### DATASET RECORDS

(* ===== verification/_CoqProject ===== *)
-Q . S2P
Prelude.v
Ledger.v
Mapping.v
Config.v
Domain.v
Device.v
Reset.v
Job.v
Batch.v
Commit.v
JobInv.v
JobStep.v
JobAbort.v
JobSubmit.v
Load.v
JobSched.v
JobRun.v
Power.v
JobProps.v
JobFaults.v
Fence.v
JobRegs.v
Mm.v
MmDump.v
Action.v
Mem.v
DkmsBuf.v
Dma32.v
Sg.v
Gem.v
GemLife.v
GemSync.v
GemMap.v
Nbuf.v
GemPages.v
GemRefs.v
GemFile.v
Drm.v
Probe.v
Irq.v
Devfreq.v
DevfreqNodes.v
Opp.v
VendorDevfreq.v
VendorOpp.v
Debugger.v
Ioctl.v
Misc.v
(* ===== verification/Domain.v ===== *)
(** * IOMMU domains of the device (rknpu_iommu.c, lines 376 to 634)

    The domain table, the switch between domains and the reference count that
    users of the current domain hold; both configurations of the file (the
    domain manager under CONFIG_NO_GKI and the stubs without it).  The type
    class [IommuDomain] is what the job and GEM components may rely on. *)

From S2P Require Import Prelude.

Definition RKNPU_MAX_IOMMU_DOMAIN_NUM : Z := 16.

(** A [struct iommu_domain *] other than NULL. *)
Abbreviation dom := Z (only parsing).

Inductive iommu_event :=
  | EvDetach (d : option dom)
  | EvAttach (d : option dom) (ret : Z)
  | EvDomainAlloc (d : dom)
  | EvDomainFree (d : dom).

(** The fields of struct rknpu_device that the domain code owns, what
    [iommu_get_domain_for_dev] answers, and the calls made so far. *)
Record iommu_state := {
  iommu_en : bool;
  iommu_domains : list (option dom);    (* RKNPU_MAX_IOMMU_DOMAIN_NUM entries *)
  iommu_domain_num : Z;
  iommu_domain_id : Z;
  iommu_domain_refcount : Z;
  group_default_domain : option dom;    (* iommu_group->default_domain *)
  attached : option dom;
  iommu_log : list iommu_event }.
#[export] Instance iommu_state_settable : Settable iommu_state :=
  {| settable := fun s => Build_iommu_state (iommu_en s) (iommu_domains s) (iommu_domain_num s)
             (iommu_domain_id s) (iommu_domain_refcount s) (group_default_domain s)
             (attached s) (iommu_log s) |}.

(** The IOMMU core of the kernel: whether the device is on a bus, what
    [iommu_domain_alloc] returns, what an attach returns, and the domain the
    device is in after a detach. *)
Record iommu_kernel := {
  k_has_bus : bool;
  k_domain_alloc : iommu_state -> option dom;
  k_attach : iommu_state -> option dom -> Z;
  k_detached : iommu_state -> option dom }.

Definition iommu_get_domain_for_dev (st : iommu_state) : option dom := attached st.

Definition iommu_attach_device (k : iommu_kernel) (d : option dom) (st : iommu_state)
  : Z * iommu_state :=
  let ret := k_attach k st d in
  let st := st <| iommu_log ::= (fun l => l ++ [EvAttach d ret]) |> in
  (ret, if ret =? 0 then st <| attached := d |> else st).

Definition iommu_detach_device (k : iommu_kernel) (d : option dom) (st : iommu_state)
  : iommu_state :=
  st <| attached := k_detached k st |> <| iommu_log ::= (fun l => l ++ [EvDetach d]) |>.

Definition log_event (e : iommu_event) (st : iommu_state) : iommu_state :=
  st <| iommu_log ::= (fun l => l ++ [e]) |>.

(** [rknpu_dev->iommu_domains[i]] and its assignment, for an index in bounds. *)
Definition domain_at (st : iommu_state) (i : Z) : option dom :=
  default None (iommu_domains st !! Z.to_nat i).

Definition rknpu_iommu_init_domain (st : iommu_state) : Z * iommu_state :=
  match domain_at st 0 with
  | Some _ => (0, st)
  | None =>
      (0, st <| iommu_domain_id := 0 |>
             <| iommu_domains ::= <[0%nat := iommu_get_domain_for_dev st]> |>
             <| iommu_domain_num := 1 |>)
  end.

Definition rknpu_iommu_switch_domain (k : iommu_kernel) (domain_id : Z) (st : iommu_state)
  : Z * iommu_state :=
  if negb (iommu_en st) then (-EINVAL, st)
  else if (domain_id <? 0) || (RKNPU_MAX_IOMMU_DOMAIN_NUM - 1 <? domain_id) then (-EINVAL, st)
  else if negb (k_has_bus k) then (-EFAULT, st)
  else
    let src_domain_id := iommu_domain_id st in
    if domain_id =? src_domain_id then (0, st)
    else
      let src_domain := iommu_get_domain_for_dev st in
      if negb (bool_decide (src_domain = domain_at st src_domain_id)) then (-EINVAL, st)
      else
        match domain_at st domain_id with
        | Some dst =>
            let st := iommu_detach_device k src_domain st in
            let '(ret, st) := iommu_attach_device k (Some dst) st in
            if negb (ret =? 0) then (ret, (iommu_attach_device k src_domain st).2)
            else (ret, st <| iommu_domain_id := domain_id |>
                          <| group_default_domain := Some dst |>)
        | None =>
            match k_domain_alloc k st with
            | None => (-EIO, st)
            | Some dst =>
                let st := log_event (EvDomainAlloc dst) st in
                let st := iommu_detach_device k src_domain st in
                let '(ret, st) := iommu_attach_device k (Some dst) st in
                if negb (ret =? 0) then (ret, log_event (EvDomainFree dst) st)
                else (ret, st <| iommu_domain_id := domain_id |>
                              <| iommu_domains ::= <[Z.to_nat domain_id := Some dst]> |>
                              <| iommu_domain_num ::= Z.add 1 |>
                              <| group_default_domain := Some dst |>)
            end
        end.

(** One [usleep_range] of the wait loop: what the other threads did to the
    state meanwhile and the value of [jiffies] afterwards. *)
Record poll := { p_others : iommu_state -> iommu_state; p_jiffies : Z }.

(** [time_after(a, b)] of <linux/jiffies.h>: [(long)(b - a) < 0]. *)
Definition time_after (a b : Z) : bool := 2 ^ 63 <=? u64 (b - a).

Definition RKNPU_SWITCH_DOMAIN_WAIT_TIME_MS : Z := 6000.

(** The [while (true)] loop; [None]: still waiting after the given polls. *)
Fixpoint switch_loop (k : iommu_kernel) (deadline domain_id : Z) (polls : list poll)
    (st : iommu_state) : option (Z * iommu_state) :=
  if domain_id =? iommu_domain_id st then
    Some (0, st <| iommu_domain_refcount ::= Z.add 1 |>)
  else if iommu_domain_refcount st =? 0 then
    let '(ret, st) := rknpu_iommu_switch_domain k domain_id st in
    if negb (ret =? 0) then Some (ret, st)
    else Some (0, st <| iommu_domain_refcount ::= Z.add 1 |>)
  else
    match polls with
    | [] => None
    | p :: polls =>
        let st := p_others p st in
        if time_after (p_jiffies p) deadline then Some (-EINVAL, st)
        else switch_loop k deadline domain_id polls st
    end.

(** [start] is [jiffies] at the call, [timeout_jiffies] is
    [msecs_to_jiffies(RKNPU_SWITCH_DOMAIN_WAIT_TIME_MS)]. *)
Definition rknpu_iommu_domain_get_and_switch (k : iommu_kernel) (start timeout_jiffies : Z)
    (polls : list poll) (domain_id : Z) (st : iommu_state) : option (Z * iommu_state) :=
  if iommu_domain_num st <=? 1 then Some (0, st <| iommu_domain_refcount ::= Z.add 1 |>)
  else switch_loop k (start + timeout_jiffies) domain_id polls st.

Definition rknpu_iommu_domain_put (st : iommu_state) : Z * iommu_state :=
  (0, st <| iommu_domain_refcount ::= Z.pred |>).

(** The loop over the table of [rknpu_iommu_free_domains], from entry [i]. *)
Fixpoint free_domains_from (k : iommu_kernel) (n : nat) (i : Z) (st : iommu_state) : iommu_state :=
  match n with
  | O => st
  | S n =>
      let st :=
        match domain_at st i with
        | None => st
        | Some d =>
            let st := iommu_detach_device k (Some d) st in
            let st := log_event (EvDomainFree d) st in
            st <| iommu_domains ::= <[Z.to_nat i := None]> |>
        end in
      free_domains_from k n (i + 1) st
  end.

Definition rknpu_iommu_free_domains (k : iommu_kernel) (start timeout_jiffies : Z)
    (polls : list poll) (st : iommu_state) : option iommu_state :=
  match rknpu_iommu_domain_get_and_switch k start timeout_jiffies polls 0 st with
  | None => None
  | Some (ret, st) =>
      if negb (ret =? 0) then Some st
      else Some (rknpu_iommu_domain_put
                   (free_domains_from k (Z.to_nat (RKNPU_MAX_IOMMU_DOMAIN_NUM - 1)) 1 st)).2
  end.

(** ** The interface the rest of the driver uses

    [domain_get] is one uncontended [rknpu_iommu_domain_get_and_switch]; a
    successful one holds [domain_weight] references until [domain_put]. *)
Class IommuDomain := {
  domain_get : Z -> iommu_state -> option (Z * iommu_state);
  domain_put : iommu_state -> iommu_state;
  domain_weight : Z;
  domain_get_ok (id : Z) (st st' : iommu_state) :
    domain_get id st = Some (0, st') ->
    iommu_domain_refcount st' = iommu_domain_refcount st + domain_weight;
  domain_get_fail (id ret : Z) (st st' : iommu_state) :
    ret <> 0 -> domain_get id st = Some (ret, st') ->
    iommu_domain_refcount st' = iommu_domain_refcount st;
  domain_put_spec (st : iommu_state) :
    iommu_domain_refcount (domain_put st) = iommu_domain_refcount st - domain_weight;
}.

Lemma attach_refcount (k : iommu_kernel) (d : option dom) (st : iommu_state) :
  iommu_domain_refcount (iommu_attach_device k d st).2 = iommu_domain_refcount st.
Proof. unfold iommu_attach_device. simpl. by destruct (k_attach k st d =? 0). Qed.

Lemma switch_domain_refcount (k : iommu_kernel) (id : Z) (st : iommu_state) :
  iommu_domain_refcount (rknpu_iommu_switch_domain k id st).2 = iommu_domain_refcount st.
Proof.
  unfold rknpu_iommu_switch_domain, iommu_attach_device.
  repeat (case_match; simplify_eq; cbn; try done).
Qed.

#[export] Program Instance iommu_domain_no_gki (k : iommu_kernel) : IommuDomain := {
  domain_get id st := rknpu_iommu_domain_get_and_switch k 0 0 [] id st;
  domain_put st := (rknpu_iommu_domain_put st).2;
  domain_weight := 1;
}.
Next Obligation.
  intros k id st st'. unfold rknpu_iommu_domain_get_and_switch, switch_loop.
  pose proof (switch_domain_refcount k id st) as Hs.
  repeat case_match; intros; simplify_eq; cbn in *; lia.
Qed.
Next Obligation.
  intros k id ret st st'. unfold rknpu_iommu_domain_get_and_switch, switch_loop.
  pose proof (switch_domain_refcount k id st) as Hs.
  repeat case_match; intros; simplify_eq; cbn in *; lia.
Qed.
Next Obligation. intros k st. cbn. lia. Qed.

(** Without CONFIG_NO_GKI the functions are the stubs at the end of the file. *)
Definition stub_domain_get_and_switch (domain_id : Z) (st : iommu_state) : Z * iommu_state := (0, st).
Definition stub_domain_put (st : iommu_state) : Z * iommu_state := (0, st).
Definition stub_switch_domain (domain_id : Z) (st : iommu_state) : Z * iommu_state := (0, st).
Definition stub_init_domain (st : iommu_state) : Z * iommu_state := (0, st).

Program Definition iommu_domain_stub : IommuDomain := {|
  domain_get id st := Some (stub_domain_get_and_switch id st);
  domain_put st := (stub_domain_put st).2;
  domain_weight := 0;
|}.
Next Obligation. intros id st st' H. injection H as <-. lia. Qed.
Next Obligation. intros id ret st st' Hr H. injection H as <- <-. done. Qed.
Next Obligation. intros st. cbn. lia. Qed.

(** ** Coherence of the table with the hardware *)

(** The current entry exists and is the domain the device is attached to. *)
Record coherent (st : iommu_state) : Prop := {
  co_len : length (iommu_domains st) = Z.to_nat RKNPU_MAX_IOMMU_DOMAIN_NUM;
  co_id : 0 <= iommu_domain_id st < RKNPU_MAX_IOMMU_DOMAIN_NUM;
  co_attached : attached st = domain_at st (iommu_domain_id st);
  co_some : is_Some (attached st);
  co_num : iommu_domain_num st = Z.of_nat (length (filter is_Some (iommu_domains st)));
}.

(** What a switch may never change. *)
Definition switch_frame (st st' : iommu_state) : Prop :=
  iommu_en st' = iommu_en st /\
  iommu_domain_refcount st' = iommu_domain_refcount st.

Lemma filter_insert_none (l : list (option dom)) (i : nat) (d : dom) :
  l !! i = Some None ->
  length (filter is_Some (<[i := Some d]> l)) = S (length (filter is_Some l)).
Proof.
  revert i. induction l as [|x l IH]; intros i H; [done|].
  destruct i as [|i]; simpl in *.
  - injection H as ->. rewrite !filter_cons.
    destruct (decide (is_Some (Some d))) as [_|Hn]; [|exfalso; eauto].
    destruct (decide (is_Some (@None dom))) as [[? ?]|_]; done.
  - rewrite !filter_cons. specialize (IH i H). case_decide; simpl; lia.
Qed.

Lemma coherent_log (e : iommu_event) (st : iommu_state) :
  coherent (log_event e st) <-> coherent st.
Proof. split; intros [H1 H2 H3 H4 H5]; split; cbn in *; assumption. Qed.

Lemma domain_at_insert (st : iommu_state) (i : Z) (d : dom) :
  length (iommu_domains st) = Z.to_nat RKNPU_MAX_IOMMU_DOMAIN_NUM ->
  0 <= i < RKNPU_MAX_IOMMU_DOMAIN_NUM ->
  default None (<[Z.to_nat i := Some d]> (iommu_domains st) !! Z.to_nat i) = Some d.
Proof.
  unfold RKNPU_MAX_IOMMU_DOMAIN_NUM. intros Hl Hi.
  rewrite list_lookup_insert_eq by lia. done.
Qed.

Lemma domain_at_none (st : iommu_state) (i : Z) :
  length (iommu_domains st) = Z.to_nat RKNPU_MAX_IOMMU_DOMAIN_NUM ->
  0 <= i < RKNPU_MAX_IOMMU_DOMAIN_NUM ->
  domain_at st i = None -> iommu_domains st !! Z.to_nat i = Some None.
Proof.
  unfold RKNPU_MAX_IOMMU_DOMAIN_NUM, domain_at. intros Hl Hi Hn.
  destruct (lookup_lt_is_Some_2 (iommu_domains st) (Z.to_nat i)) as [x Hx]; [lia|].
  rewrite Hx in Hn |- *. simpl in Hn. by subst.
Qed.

### WHAT YOU WILL DO
Count each line above in which the string "Next" appears, then state only the total.

### TASK RESPONSE
6